The case was seen as narrowing the scope of patent-eligible subject matter in the area of naturally-occurring products but, says Christiansen, it did not kill future personalised medicine IP.
Rather, Myriad provided a framework on what should be done to obtain valid and enforceable IP in this area.
“As a result of patent prosecutors fitting the prosecution into this case, it generally results in narrower claims that may not foreclose competitors from using a discovered relationship that by itself would be a law of nature.”
Another strategy for overcoming challenges in patenting personalised medicine is monitoring competitors, as “you never know when they may leave an opportunity open”, Christiansen explains.
Continuing with his earlier example of bisphosphonates, he considers that a competitor might discover a new class of drugs that treats osteoporosis and then publishes some preclinical data.
“Maybe they’ve filed a patent application by this point, but maybe they didn’t include the idea of performing your diagnostic test for the genetic marker coupled with the use of their class of drugs. Under the right circumstances, there may be an opportunity to file your own application on this if you are closely monitoring the state of the art.”
Solid patent prosecution can also help with enforcement later down the line because in many cases there will be a diagnosis step, eg, a genetic test to see if a patient has a specific marker, and a treatment step, says Christiansen.

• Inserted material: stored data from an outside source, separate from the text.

(** * Arraymap: a fixed-depth radix trie keyed by the bytes of the key

  A shallow embedding of [arraymap.h] (namespace [arraymap]) and the
  verification of its ordering transform, trie engine, iterators and
  public operations.

  Conventions of the embedding.
  - Machine integers are [Z] with conversions written out
    ([to_unsigned], [to_signed]); [unsigned char] is a [Z] in [0, 256).
  - The object representation of a key is little-endian (the layout the
    digit numbering of [tetradeValue] assumes: tetrade [2 * sizeof - 1]
    is the high nibble of the last byte in memory).
  - A [float]/[double] key is represented by its IEEE 754 bit pattern,
    which is what the source manipulates through its integer pointer
    casts.
  - The heap reachable from [root] is tree shaped (every node array is
    owned by exactly one slot), so the address of a slot is the path of
    digits that leads to it from [root]; the shared [empty_node] array
    is a separate address space. *)

From Stdlib Require Import ZArith List Lia Bool ZifyNat.
From Stdlib Require Import Sorting.Sorted Sorting.Permutation.
From Stdlib Require Import Floats.SpecFloat.
From stdpp Require Import base numbers list.
Import ListNotations.

Local Open Scope Z_scope.

(** ** Machine integers and object representations *)

Module Machine.

Definition to_unsigned (w : Z) (x : Z) : Z := x mod 2 ^ w.

Definition to_signed (w : Z) (x : Z) : Z :=
  let u := x mod 2 ^ w in
  if u <? 2 ^ (w - 1) then u else u - 2 ^ w.

(** [unsigned char] arithmetic: the result of [+=] / [-=] on a byte. *)
Definition uchar (x : Z) : Z := x mod 256.

(** Little-endian bytes of an unsigned number, [n] of them. *)
Fixpoint le_bytes (n : nat) (x : Z) : list Z :=
  match n with
  | O => []
  | S n' => x mod 256 :: le_bytes n' (x / 256)
  end.

(** The unsigned number a little-endian byte sequence denotes. *)
Fixpoint le_num (bs : list Z) : Z :=
  match bs with
  | [] => 0
  | b :: bs' => b + 256 * le_num bs'
  end.

Definition is_byte (b : Z) : Prop := 0 <= b < 256.

(** [memcmp]-style comparison, most significant byte first: the bytes
    are stored least significant first, so the comparison runs over
    the reversed sequences. *)
Fixpoint lex_ltb (xs ys : list Z) : bool :=
  match xs, ys with
  | x :: xs', y :: ys' => (x <? y) || ((x =? y) && lex_ltb xs' ys')
  | _, _ => false
  end.

Definition msb_first_ltb (a b : list Z) : bool := lex_ltb (rev a) (rev b).

End Machine.
Import Machine.

(** ** Key types and the ordering transform *)

Inductive key_type := int8_t | int16_t | int32_t | int64_t | float | double.

Definition sizeof (T : key_type) : nat :=
match T with
| int8_t => 1
| int16_t => 2
| int32_t | float => 4
| int64_t | double => 8
end%nat.

Definition bit_width (T : key_type) : Z := 8 * Z.of_nat (sizeof T).

Definition is_integer (T : key_type) : bool :=
match T with float | double => false | _ => true end.

(** A key value: the integer itself for the integer types, the IEEE bit
  pattern for [float] and [double]. *)
Definition representable (T : key_type) (k : Z) : Prop :=
if is_integer T
then - 2 ^ (bit_width T - 1) <= k < 2 ^ (bit_width T - 1)
else 0 <= k < 2 ^ bit_width T.

Definition representableb (T : key_type) (k : Z) : bool :=
if is_integer T
then (- 2 ^ (bit_width T - 1) <=? k) && (k <? 2 ^ (bit_width T - 1))
else (0 <=? k) && (k <? 2 ^ bit_width T).

(** [memcpy(key_bytes, &key, sizeof(key_type))] *)
Definition to_bytes (T : key_type) (k : Z) : list Z :=
le_bytes (sizeof T) (to_unsigned (bit_width T) k).

(** [*(key_type* ) key_bytes] *)
Definition of_bytes (T : key_type) (bs : list Z) : Z :=
if is_integer T then to_signed (bit_width T) (le_num bs) else le_num bs.

Definition bool_to_int (b : bool) : Z := if b then 1 else 0.

Module ordering_none.
Definition apply (value : Z) : Z := value.
Definition restore (value : Z) : Z := value.
End ordering_none.

Module ordering_default.

Definition apply (T : key_type) (value : Z) : Z :=
  match T with
  | int64_t => to_signed 64 (Z.lxor value (to_signed 64 (Z.shiftl 1 63)))
  | int32_t => to_signed 32 (Z.lxor value (to_signed 32 (Z.shiftl 1 31)))
  | int16_t => to_signed 16 (Z.lxor value (Z.shiftl 1 15))
  | int8_t => to_signed 8 (Z.lxor value (Z.shiftl 1 7))
  | float =>
      let pf := value in
      let pf := Z.lxor pf 0x80000000 in
      let pf :=
        Z.lxor pf (0x7FFFFFFF * bool_to_int (Z.land pf 0x80000000 =? 0)) in
      pf
  | double =>
      let pf := value in
      let pf := Z.lxor pf 0x8000000000000000 in
      let pf :=
        Z.lxor pf (0x7FFFFFFFFFFFFFFF
                   * bool_to_int (Z.land pf 0x8000000000000000 =? 0)) in
      pf
  end.

Definition restore (T : key_type) (value : Z) : Z :=
  match T with
  | int64_t => to_signed 64 (Z.lxor value (to_signed 64 (Z.shiftl 1 63)))
  | int32_t => to_signed 32 (Z.lxor value (to_signed 32 (Z.shiftl 1 31)))
  | int16_t => to_signed 16 (Z.lxor value (Z.shiftl 1 15))
  | int8_t => to_signed 8 (Z.lxor value (Z.shiftl 1 7))
  | float =>
      let pf := value in
      let pf := Z.lxor pf 0x80000000 in
      let pf :=
        Z.lxor pf (0x7FFFFFFF
                   * bool_to_int (negb (Z.land pf 0x80000000 =? 0))) in
      pf
  | double =>
      let pf := value in
      let pf := Z.lxor pf 0x8000000000000000 in
      let pf :=
        Z.lxor pf (0x7FFFFFFFFFFFFFFF
                   * bool_to_int (negb (Z.land pf 0x8000000000000000 =? 0))) in
      pf
  end.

Because these two steps are often not done by the same party, establishing inducement of infringement can be more challenging, he notes.
“Thus, it is important to prosecute the patent claims to help make establishing inducement of infringement under current law easier and to do the best you can to protect the claims from changes in the law of inducement of infringement that may occur in the future.”
Looking to the future of personalised medicine, Christiansen says while most pre-existing treatments focus on life-threatening diseases, often with relatively small populations where the treatments are very expensive, there is a great chance to develop treatments for larger groups of the population.
“With the price of genetic tests falling all the time, there is a significant opportunity to make genetic information a component of future clinical trials where post-hoc data analysis may demonstrate significant differences in efficacy or safety profiles among people with or without certain genetic markers,” he concludes.